(* ===== verification/Word.v ===== *)
(** * Machine integers

    [uint w] is a [w]-bit unsigned integer: a [Z] together with the (boolean,
    hence proof-irrelevant) fact that it is in range. Rust's [u8], [u16], [u32],
    [u64] and [u128] are its instances. The arithmetic of the source is written
    on [Z], with the wrap-around of each machine operation made explicit, and
    stored back with [mk_uint], which truncates to the width. *)

From stdpp Require Import prelude gmap.
From Stdlib Require Import ZArith Lia Eqdep_dec.
From S2P Require Import Prelude.

Open Scope Z_scope.

Definition in_range (w : N) (z : Z) : bool := (0 <=? z) && (z <? 2 ^ Z.of_N w).

Record uint (w : N) : Type := Uint { uval :> Z; uint_ok : in_range w uval = true }.
Arguments Uint {w} uval uint_ok.
Arguments uval {w} u.
Arguments uint_ok {w} u.

Abbreviation u8 := (uint 8).
Abbreviation u16 := (uint 16).
Abbreviation u32 := (uint 32).
Abbreviation u64 := (uint 64).
Abbreviation u128 := (uint 128).

(** Rebuild a boolean equality proof so that it computes to [eq_refl]. *)
Definition norm_true {b : bool} : b = true → b = true :=
  match b with true => λ _, eq_refl | false => λ H, H end.

Lemma wrap_in_range w z : in_range w (z mod 2 ^ Z.of_N w) = true.
Proof.
  unfold in_range. pose proof (Z.mod_pos_bound z (2 ^ Z.of_N w)).
  assert (0 < 2 ^ Z.of_N w) by (apply Z.pow_pos_nonneg; lia).
  apply andb_true_intro; split; [apply Z.leb_le|apply Z.ltb_lt]; lia.
Qed.

(** Truncation to the width: the [as] cast between unsigned integers. *)
Definition mk_uint (w : N) (z : Z) : uint w :=
  Uint (z mod 2 ^ Z.of_N w) (norm_true (wrap_in_range w z)).

Definition uint_max (w : N) : Z := 2 ^ Z.of_N w - 1.

(** [checked_add], [checked_sub], [checked_mul]: [None] out of range. *)
Definition checked (w : N) (z : Z) : option (uint w) :=
  if in_range w z then Some (mk_uint w z) else None.
Definition u_checked_add {w} (a b : uint w) : option (uint w) := checked w (a + b).
Definition u_checked_sub {w} (a b : uint w) : option (uint w) := checked w (a - b).
Definition u_checked_mul {w} (a b : uint w) : option (uint w) := checked w (a * b).

(** [overflowing_add] and [overflowing_sub]: the wrapped value and the carry. *)
Definition u_overflowing_add {w} (a b : uint w) : uint w * bool :=
  (mk_uint w (a + b), negb (in_range w (a + b))).
Definition u_overflowing_sub {w} (a b : uint w) : uint w * bool :=
  (mk_uint w (a - b), negb (in_range w (a - b))).

(** The operators [*], [<<], [>>], [&], [|] and the [as] casts. In the release
    profile of the workspace [*] and [<<] drop the bits beyond the width. *)
Definition u_mul {w} (a b : uint w) : uint w := mk_uint w (a * b).
Definition u_shl {w} (a : uint w) (n : Z) : uint w := mk_uint w (Z.shiftl a n).
Definition u_shr {w} (a : uint w) (n : Z) : uint w := mk_uint w (Z.shiftr a n).
Definition u_and {w} (a : uint w) (m : Z) : uint w := mk_uint w (Z.land a m).
Definition u_or {w} (a b : uint w) : uint w := mk_uint w (Z.lor a b).
Definition u_div {w} (a b : uint w) : uint w := mk_uint w (a / b).
Definition u_rem {w} (a b : uint w) : uint w := mk_uint w (a mod b).
Definition u_cast {w} (w' : N) (a : uint w) : uint w' := mk_uint w' a.
Definition u_of_bool {w} (b : bool) : uint w := mk_uint w (Z.b2z b).

(** [saturating_sub]. *)
Definition u_saturating_sub {w} (a b : uint w) : uint w := mk_uint w (Z.max 0 (a - b)).

Lemma uint_eq {w} (a b : uint w) : uval a = uval b → a = b.
Proof.
  destruct a as [a Ha], b as [b Hb]; simpl; intros <-. f_equal.
  apply UIP_dec, bool_dec.
Qed.

#[export] Instance uint_eq_dec w : EqDecision (uint w) := λ a b,
  match Z.eq_dec (uval a) (uval b) with
  | left H => left (uint_eq a b H)
  | right H => right (λ E, H (f_equal uval E))
  end.

Section uint.
Context {w : N}.
Implicit Types (a b c : uint w) (z : Z).

Lemma pow_width_pos : 0 < 2 ^ Z.of_N w.
Proof. apply Z.pow_pos_nonneg; lia. Qed.

Lemma in_range_iff z : in_range w z = true ↔ 0 ≤ z < 2 ^ Z.of_N w.
Proof. unfold in_range. rewrite andb_true_iff, Z.leb_le, Z.ltb_lt. done. Qed.

Lemma uint_range a : 0 ≤ a < 2 ^ Z.of_N w.
Proof. apply in_range_iff, uint_ok. Qed.

Lemma uint_eq_iff a b : a = b ↔ uval a = uval b.
Proof. split; [congruence|apply uint_eq]. Qed.

Lemma mk_uint_val z : uval (mk_uint w z) = z mod 2 ^ Z.of_N w.
Proof. done. Qed.

Lemma mk_uint_small z : 0 ≤ z < 2 ^ Z.of_N w → uval (mk_uint w z) = z.
Proof. intros. rewrite mk_uint_val. by apply Z.mod_small. Qed.

Lemma mk_uint_uval a : mk_uint w (uval a) = a.
Proof. apply uint_eq, mk_uint_small, uint_range. Qed.

Lemma checked_Some z a : checked w z = Some a ↔ uval a = z.
Proof.
  unfold checked. destruct (in_range w z) eqn:E.
  - apply in_range_iff in E. rewrite <-(mk_uint_small z) at 2 by done.
    rewrite <-uint_eq_iff. naive_solver.
  - split; [done|]. intros <-. by rewrite uint_ok in E.
Qed.

Lemma checked_None z : checked w z = None ↔ ¬ 0 ≤ z < 2 ^ Z.of_N w.
Proof.
  rewrite <-in_range_iff. unfold checked. destruct (in_range w z); naive_solver.
Qed.

Lemma checked_in z : 0 ≤ z < 2 ^ Z.of_N w → checked w z = Some (mk_uint w z).
Proof. intros Hz. apply checked_Some, mk_uint_small, Hz. Qed.

Lemma not_in_range z : negb (in_range w z) = false ↔ 0 ≤ z < 2 ^ Z.of_N w.
Proof. by rewrite negb_false_iff, in_range_iff. Qed.
End uint.

(** The ranges at the widths the source uses. *)
Lemma u128_range (a : u128) : 0 ≤ a < 2 ^ 128.
Proof. exact (uint_range a). Qed.
Lemma u64_range (a : u64) : 0 ≤ a < 2 ^ 64.
Proof. exact (uint_range a). Qed.
Lemma u32_range (a : u32) : 0 ≤ a < 2 ^ 32.
Proof. exact (uint_range a). Qed.
Lemma u16_range (a : u16) : 0 ≤ a < 2 ^ 16.
Proof. exact (uint_range a). Qed.
Lemma u8_range (a : u8) : 0 ≤ a < 2 ^ 8.
Proof. exact (uint_range a). Qed.

#[export] Instance uint_countable w : Countable (uint w) :=
  inj_countable' uval (mk_uint w) (@mk_uint_uval w).

(** ** [NonZeroU32], [NonZeroU64], [NonZeroU128] *)

Record nonzero (w : N) : Type := NonZero {
  nzval :> uint w;
  nonzero_ok : negb (uval nzval =? 0) = true
}.
Arguments NonZero {w} nzval nonzero_ok.
Arguments nzval {w} n.

(** [NonZero::new]. *)
Definition nz_new {w} (u : uint w) : option (nonzero w) :=
  match negb (uval u =? 0) as b return negb (uval u =? 0) = b → option (nonzero w) with
  | true => λ H, Some (NonZero u (norm_true H))
  | false => λ _, None
  end eq_refl.

Lemma nonzero_eq {w} (a b : nonzero w) : nzval a = nzval b → a = b.
Proof.
  destruct a as [a Ha], b as [b Hb]; simpl; intros <-. f_equal.
  apply UIP_dec, bool_dec.
Qed.

#[export] Instance nonzero_eq_dec w : EqDecision (nonzero w) := λ a b,
  match decide (nzval a = nzval b) with
  | left H => left (nonzero_eq a b H)
  | right H => right (λ E, H (f_equal nzval E))
  end.

Lemma nonzero_pos {w} (n : nonzero w) : 0 < nzval n.
Proof.
  pose proof (uint_range (nzval n)). destruct n as [n Hn]; simpl in *.
  apply negb_true_iff, Z.eqb_neq in Hn. lia.
Qed.

Lemma nz_new_Some {w} (u : uint w) n : nz_new u = Some n ↔ nzval n = u.
Proof.
  unfold nz_new. split.
  - generalize (eq_refl (negb (uval u =? 0))).
    generalize (negb (uval u =? 0)) at 2 3 as b. intros [] H E; naive_solver.
  - intros <-. pose proof (nonzero_pos n) as Hpos.
    assert (Hn : negb (uval (nzval n) =? 0) = true) by (apply negb_true_iff, Z.eqb_neq; lia).
    generalize (eq_refl (negb (uval (nzval n) =? 0))).
    generalize (negb (uval (nzval n) =? 0)) at 2 3 as b. intros [] H; [|congruence].
    f_equal. by apply nonzero_eq.
Qed.

Lemma nz_new_None {w} (u : uint w) : nz_new u = None ↔ uval u = 0.
Proof.
  split.
  - intros H. destruct (Z.eq_dec (uval u) 0) as [|Hne]; [done|].
    assert (Hn : negb (uval u =? 0) = true) by (by apply negb_true_iff, Z.eqb_neq).
    assert (nz_new u = Some (NonZero u Hn)) by (by apply nz_new_Some). congruence.
  - intros H. destruct (nz_new u) as [n|] eqn:E; [|done].
    apply nz_new_Some in E as <-. pose proof (nonzero_pos n). lia.
Qed.

Arguments mk_uint : simpl never.
Arguments uval : simpl never.
Arguments in_range : simpl never.
Arguments Z.pow : simpl never.

(** Bring the range of every machine integer in sight into the context. *)
Ltac uint_bounds :=
  repeat match goal with
  | a : uint ?w |- _ =>
      lazymatch goal with
      | _ : 0 ≤ uval a < _ |- _ => fail
      | _ => pose proof (uint_range a)
      end
  end;
  repeat match goal with
  | |- context [uval ?a] =>
      lazymatch goal with
      | _ : 0 ≤ uval a < _ |- _ => fail
      | _ => pose proof (uint_range a)
      end
  | H : context [uval ?a] |- _ =>
      lazymatch goal with
      | _ : 0 ≤ uval a < _ |- _ => fail
      | _ => pose proof (uint_range a)
      end
  end.

Ltac uint_lia := uint_bounds; change (2 ^ Z.of_N 128) with (2 ^ 128) in *;
  change (2 ^ Z.of_N 64) with (2 ^ 64) in *; change (2 ^ Z.of_N 32) with (2 ^ 32) in *;
  change (2 ^ Z.of_N 16) with (2 ^ 16) in *; change (2 ^ Z.of_N 8) with (2 ^ 8) in *; lia.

::::::::

Give back exactly the material above from its opening line to the line bearing "Definition uint_max (w".

__Problem solution__:
(* ===== verification/Word.v ===== *)
(** * Machine integers

    [uint w] is a [w]-bit unsigned integer: a [Z] together with the (boolean,
    hence proof-irrelevant) fact that it is in range. Rust's [u8], [u16], [u32],
    [u64] and [u128] are its instances. The arithmetic of the source is written
    on [Z], with the wrap-around of each machine operation made explicit, and
    stored back with [mk_uint], which truncates to the width. *)

From stdpp Require Import prelude gmap.
From Stdlib Require Import ZArith Lia Eqdep_dec.
From S2P Require Import Prelude.

Open Scope Z_scope.

Definition in_range (w : N) (z : Z) : bool := (0 <=? z) && (z <? 2 ^ Z.of_N w).

Record uint (w : N) : Type := Uint { uval :> Z; uint_ok : in_range w uval = true }.
Arguments Uint {w} uval uint_ok.
Arguments uval {w} u.
Arguments uint_ok {w} u.

Abbreviation u8 := (uint 8).
Abbreviation u16 := (uint 16).
Abbreviation u32 := (uint 32).
Abbreviation u64 := (uint 64).
Abbreviation u128 := (uint 128).

(** Rebuild a boolean equality proof so that it computes to [eq_refl]. *)
Definition norm_true {b : bool} : b = true → b = true :=
  match b with true => λ _, eq_refl | false => λ H, H end.

Lemma wrap_in_range w z : in_range w (z mod 2 ^ Z.of_N w) = true.
Proof.
  unfold in_range. pose proof (Z.mod_pos_bound z (2 ^ Z.of_N w)).
  assert (0 < 2 ^ Z.of_N w) by (apply Z.pow_pos_nonneg; lia).
  apply andb_true_intro; split; [apply Z.leb_le|apply Z.ltb_lt]; lia.
Qed.

(** Truncation to the width: the [as] cast between unsigned integers. *)
Definition mk_uint (w : N) (z : Z) : uint w :=
  Uint (z mod 2 ^ Z.of_N w) (norm_true (wrap_in_range w z)).

Definition uint_max (w : N) : Z := 2 ^ Z.of_N w - 1.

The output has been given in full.